WHAT IS REQUIRED
Repeat precisely the span of lines below that opens with the line containing "Z.of_nat (length (tar_entry" and closes with the line containing "pose proof (padded_eq", both included.

Records excerpted from a collection:
Lemma slice_middle (pre x post : list Z) n : n = length x -> slice (length pre) n (pre ++ x ++ post) = x.
Proof. intros ->. unfold slice. by rewrite drop_app_length, take_app_length. Qed.

Lemma length_tar_entry e : tar_entry_ok e ->
  Z.of_nat (length (tar_entry e)) = 512 + (Z.of_nat (length (te_data e)) + 511) / 512 * 512 /\
  (512 <= length (tar_entry e))%nat.
Proof.
  intros He. unfold tar_entry. rewrite !length_app, length_replicate, length_header by done. unfold tar_padding.
  pose proof (Z.div_mod (Z.of_nat (length (te_data e)) + 511) 512).
  pose proof (Z.mod_pos_bound (Z.of_nat (length (te_data e)) + 511) 512). lia.
Qed.

Lemma install_tar_loop_archive es pre fuel r s :
  Forall tar_entry_ok es -> (length es < fuel)%nat ->
  Z.of_nat (length (pre ++ tar_archive es)) < 2 ^ 63 ->
  install_tar_loop fuel (pre ++ tar_archive es) (Z.of_nat (length pre)) r s = run_entries es r s.
Proof.
  intros Hes. revert pre fuel r s. induction Hes as [|e es He Hes IH]; intros pre [|fuel] r s Hf Hsize; try (cbn in Hf; lia).
  - unfold tar_archive in *. change (mjoin (tar_entry <$> []) ++ replicate 1024 0) with (replicate 1024 0) in *.
    rewrite length_app, length_replicate in Hsize.
    cbn [install_tar_loop]. unfold TAR_BLOCK_SIZE. rewrite length_app, length_replicate.
    rewrite (wrap_small 64) by lia. case_if as E; [lia|]. rewrite peek_inside by (rewrite ?length_app, ?length_replicate; lia).
    rewrite Nat2Z.id. unfold slice. rewrite drop_app_length. by vm_compute.
  - assert (Ea : tar_archive (e :: es) = tar_entry e ++ tar_archive es).
    { unfold tar_archive. change (mjoin (tar_entry <$> e :: es)) with (tar_entry e ++ mjoin (tar_entry <$> es)).
      by rewrite <- app_assoc. }
    rewrite Ea in *. set (archive := pre ++ tar_entry e ++ tar_archive es) in *.
    destruct (length_tar_entry e He) as [Hle _]. set (n := Z.of_nat (length (te_data e))) in *.
    assert (Hlen : Z.of_nat (length archive) =
      Z.of_nat (length pre) + (512 + (n + 511) / 512 * 512) + Z.of_nat (length (tar_archive es))).
    { unfold archive. rewrite !length_app. lia. }
    pose proof (to_size _ He) as Hn8. fold n in Hn8.
    pose proof (padded_eq n ltac:(lia)) as [Hpe Hpn]. cbv zeta in Hpe, Hpn.
    assert (Hhdr : peek archive (Z.of_nat (length pre)) 512 = Some (tar_header e)).
    { rewrite peek_inside by lia. f_equal. rewrite Nat2Z.id. unfold archive, tar_entry. rewrite <- !app_assoc.
      apply slice_middle. by rewrite length_header. }
    assert (Hdata : peek archive (Z.of_nat (length pre) + 512) n = Some (te_data e)).
    { rewrite peek_inside by lia. f_equal. unfold archive, tar_entry. rewrite <- !app_assoc, (app_assoc pre).
      replace (Z.to_nat (Z.of_nat (length pre) + 512)) with (length (pre ++ tar_header e))
        by (rewrite length_app, length_header by done; lia).
      apply slice_middle. unfold n. lia. }
    cbn [install_tar_loop run_entries]. unfold TAR_BLOCK_SIZE in *. rewrite (wrap_small 64) by lia.
    case_if as E; [lia|]. clear E. rewrite Hhdr, header_nonzero, header_size, header_checksum, header_sum, header_path by done.
    rewrite Z.eqb_refl, (to_path _ He). cbn [negb]. unfold guard. apply bind_ext. intros ok s1. destruct ok; [|done].
    cbv zeta. fold n. case_if as E; [lia|]. clear E. rewrite Hdata.
    destruct (header_type_link e He) as [-> Hlk].
    rewrite (install_entry_link _ _ (drop 157 (tar_header e)) (te_link e)).
    2:{ rewrite Hlk. destruct (to_link _ He) as (Hl & _ & Hn). unfold field_text. rewrite take_ge by lia. by rewrite cstr_id. }
    apply bind_ext. intros [ok r'] s2. destruct ok; [|done]. cbn [negb].
    case_if as E; [lia|]. clear E.
    replace (Z.of_nat (length pre) + 512 + Z.land (u64 (n + 512 - 1)) (u64 (Z.lnot (512 - 1))))
      with (Z.of_nat (length (pre ++ tar_entry e))) by (rewrite length_app; lia).
    unfold archive. rewrite app_assoc. apply IH; [cbn [length] in Hf; lia|]. rewrite <- app_assoc. done.
Qed.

RESPONSE TO THE TASK
  Z.of_nat (length (tar_entry e)) = 512 + (Z.of_nat (length (te_data e)) + 511) / 512 * 512 /\
  (512 <= length (tar_entry e))%nat.
Proof.
  intros He. unfold tar_entry. rewrite !length_app, length_replicate, length_header by done. unfold tar_padding.
  pose proof (Z.div_mod (Z.of_nat (length (te_data e)) + 511) 512).
  pose proof (Z.mod_pos_bound (Z.of_nat (length (te_data e)) + 511) 512). lia.
Qed.

Lemma install_tar_loop_archive es pre fuel r s :
  Forall tar_entry_ok es -> (length es < fuel)%nat ->
  Z.of_nat (length (pre ++ tar_archive es)) < 2 ^ 63 ->
  install_tar_loop fuel (pre ++ tar_archive es) (Z.of_nat (length pre)) r s = run_entries es r s.
Proof.
  intros Hes. revert pre fuel r s. induction Hes as [|e es He Hes IH]; intros pre [|fuel] r s Hf Hsize; try (cbn in Hf; lia).
  - unfold tar_archive in *. change (mjoin (tar_entry <$> []) ++ replicate 1024 0) with (replicate 1024 0) in *.
    rewrite length_app, length_replicate in Hsize.
    cbn [install_tar_loop]. unfold TAR_BLOCK_SIZE. rewrite length_app, length_replicate.
    rewrite (wrap_small 64) by lia. case_if as E; [lia|]. rewrite peek_inside by (rewrite ?length_app, ?length_replicate; lia).
    rewrite Nat2Z.id. unfold slice. rewrite drop_app_length. by vm_compute.
  - assert (Ea : tar_archive (e :: es) = tar_entry e ++ tar_archive es).
    { unfold tar_archive. change (mjoin (tar_entry <$> e :: es)) with (tar_entry e ++ mjoin (tar_entry <$> es)).
      by rewrite <- app_assoc. }
    rewrite Ea in *. set (archive := pre ++ tar_entry e ++ tar_archive es) in *.
    destruct (length_tar_entry e He) as [Hle _]. set (n := Z.of_nat (length (te_data e))) in *.
    assert (Hlen : Z.of_nat (length archive) =
      Z.of_nat (length pre) + (512 + (n + 511) / 512 * 512) + Z.of_nat (length (tar_archive es))).
    { unfold archive. rewrite !length_app. lia. }
    pose proof (to_size _ He) as Hn8. fold n in Hn8.
    pose proof (padded_eq n ltac:(lia)) as [Hpe Hpn]. cbv zeta in Hpe, Hpn.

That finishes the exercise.